How to complete this task
A verbatim copy of every entry is required. Produce it now.

################

(* ===== verification/UploadPageLaws.v ===== *)
(** Laws of the upload ledger: what an operation on one entity leaves of the
    others, and when a body is settled.  Then the page over it: what one attempt
    keeps, answers and settles. *)
From stdpp Require Import gmap strings.
From S2P Require Import Prelude.
From S2P Require Import OrdMap.
From S2P Require Import Std.
From S2P Require Import Quarantine.
From S2P Require Import Refusals.
From S2P Require Import UploadLedger.
From S2P Require Import UploadCycle.
From S2P Require Import UploadPage.
From coqutil Require Import Datatypes.RecordSetters.
Import DoubleBraceUpdate.
Local Open Scope Z_scope.

Section Laws.
Context {Stored : Type} (sha256 : list Z -> list Z).
Implicit Types (p q : Progress Stored) (fp body : string).

(** What the ledger knows of [fp], but for its counters. *)
Record same_at fp p q : Prop := mkSameAt {
  same_refusal : permanent_rejections q !! fp = permanent_rejections p !! fp;
  same_quarantine : quarantined_fingerprints q !! fp = quarantined_fingerprints p !! fp;
  same_body : accepted_body_witnesses q !! fp = accepted_body_witnesses p !! fp;
  same_context : accepted_body_contexts q !! fp = accepted_body_contexts p !! fp;
  same_retry : fp ∈ active_quarantine_retries q <-> fp ∈ active_quarantine_retries p;
  same_lease : active_reason_reoffers q !! fp = active_reason_reoffers p !! fp;
  same_cycle : forall stamps, requires_resend fp stamps (context_resend q) = requires_resend fp stamps (context_resend p);
  same_deferred : fp ∈ deferred (context_resend q) <-> fp ∈ deferred (context_resend p);
}.
#[export] Instance same_at_preorder fp : PreOrder (same_at fp).
Proof.
  split; [by intros p; split|].
  intros p q r [] []. split; try congruence; try (etrans; eassumption).
Qed.

Lemma requires_resend_stamp fp stamps stamps' c :
  stamps !! fp = stamps' !! fp -> requires_resend fp stamps c = requires_resend fp stamps' c.
Proof. intros He. unfold requires_resend. by rewrite He. Qed.

Lemma same_contains fp body p q : same_at fp p q -> contains_body q fp body = contains_body p fp body.
Proof.
  intros [Hr Hq Hb Hc Ht Hl Hy Hd]. unfold contains_body, ledger_refused_body, ledger_owed_stale_body, held_body.
  rewrite Hr, Hq, Hb, Hl, Hy, (bool_decide_ext _ _ Ht). by rewrite (requires_resend_stamp _ _ _ _ Hc).
Qed.

(** A body the uploader is done with: suppressed, accepted, held in quarantine,
    or put off to a later pass. *)
Definition settled p fp body : Prop :=
  contains_body p fp body = true \/ accepted_body_witnesses p !! fp = Some body \/
  held_body p fp body = true \/ fp ∈ deferred (context_resend p).
Lemma same_settled fp body p q : same_at fp p q -> settled p fp body -> settled q fp body.
Proof.
  intros Hs. unfold settled, held_body.
  by rewrite (same_contains _ _ _ _ Hs), (same_body _ _ _ Hs), (same_deferred _ _ _ Hs), (same_quarantine _ _ _ Hs).
Qed.

Lemma map_counts_same fp f p : same_at fp p (map_counts f p).
Proof. by destruct p. Qed.
Lemma count_if_same fp b f p : same_at fp p (count_if b f p).
Proof. destruct b; [apply map_counts_same|done]. Qed.

(** Closes [same_at] for an operation on another entity. *)
Ltac other_entity :=
  split; cbn; unfold constant;
  rewrite ?lookup_insert_ne, ?lookup_delete_ne, ?lookup_alter_ne, ?lookup_partial_alter_ne by done; try done; set_solver.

################

Output of the exercise
(* ===== verification/UploadPageLaws.v ===== *)
(** Laws of the upload ledger: what an operation on one entity leaves of the
    others, and when a body is settled.  Then the page over it: what one attempt
    keeps, answers and settles. *)
From stdpp Require Import gmap strings.
From S2P Require Import Prelude.
From S2P Require Import OrdMap.
From S2P Require Import Std.
From S2P Require Import Quarantine.
From S2P Require Import Refusals.
From S2P Require Import UploadLedger.
From S2P Require Import UploadCycle.
From S2P Require Import UploadPage.
From coqutil Require Import Datatypes.RecordSetters.
Import DoubleBraceUpdate.
Local Open Scope Z_scope.

Section Laws.
Context {Stored : Type} (sha256 : list Z -> list Z).
Implicit Types (p q : Progress Stored) (fp body : string).

(** What the ledger knows of [fp], but for its counters. *)
Record same_at fp p q : Prop := mkSameAt {
  same_refusal : permanent_rejections q !! fp = permanent_rejections p !! fp;
  same_quarantine : quarantined_fingerprints q !! fp = quarantined_fingerprints p !! fp;
  same_body : accepted_body_witnesses q !! fp = accepted_body_witnesses p !! fp;
  same_context : accepted_body_contexts q !! fp = accepted_body_contexts p !! fp;
  same_retry : fp ∈ active_quarantine_retries q <-> fp ∈ active_quarantine_retries p;
  same_lease : active_reason_reoffers q !! fp = active_reason_reoffers p !! fp;
  same_cycle : forall stamps, requires_resend fp stamps (context_resend q) = requires_resend fp stamps (context_resend p);
  same_deferred : fp ∈ deferred (context_resend q) <-> fp ∈ deferred (context_resend p);
}.
#[export] Instance same_at_preorder fp : PreOrder (same_at fp).
Proof.
  split; [by intros p; split|].
  intros p q r [] []. split; try congruence; try (etrans; eassumption).
Qed.

Lemma requires_resend_stamp fp stamps stamps' c :
  stamps !! fp = stamps' !! fp -> requires_resend fp stamps c = requires_resend fp stamps' c.
Proof. intros He. unfold requires_resend. by rewrite He. Qed.

Lemma same_contains fp body p q : same_at fp p q -> contains_body q fp body = contains_body p fp body.
Proof.
  intros [Hr Hq Hb Hc Ht Hl Hy Hd]. unfold contains_body, ledger_refused_body, ledger_owed_stale_body, held_body.
  rewrite Hr, Hq, Hb, Hl, Hy, (bool_decide_ext _ _ Ht). by rewrite (requires_resend_stamp _ _ _ _ Hc).
Qed.

(** A body the uploader is done with: suppressed, accepted, held in quarantine,
    or put off to a later pass. *)
Definition settled p fp body : Prop :=
  contains_body p fp body = true \/ accepted_body_witnesses p !! fp = Some body \/
  held_body p fp body = true \/ fp ∈ deferred (context_resend p).
Lemma same_settled fp body p q : same_at fp p q -> settled p fp body -> settled q fp body.
Proof.
  intros Hs. unfold settled, held_body.
  by rewrite (same_contains _ _ _ _ Hs), (same_body _ _ _ Hs), (same_deferred _ _ _ Hs), (same_quarantine _ _ _ Hs).
Qed.

Lemma map_counts_same fp f p : same_at fp p (map_counts f p).
Proof. by destruct p. Qed.
Lemma count_if_same fp b f p : same_at fp p (count_if b f p).
Proof. destruct b; [apply map_counts_same|done]. Qed.

(** Closes [same_at] for an operation on another entity. *)
Ltac other_entity :=
  split; cbn; unfold constant;
  rewrite ?lookup_insert_ne, ?lookup_delete_ne, ?lookup_alter_ne, ?lookup_partial_alter_ne by done; try done; set_solver.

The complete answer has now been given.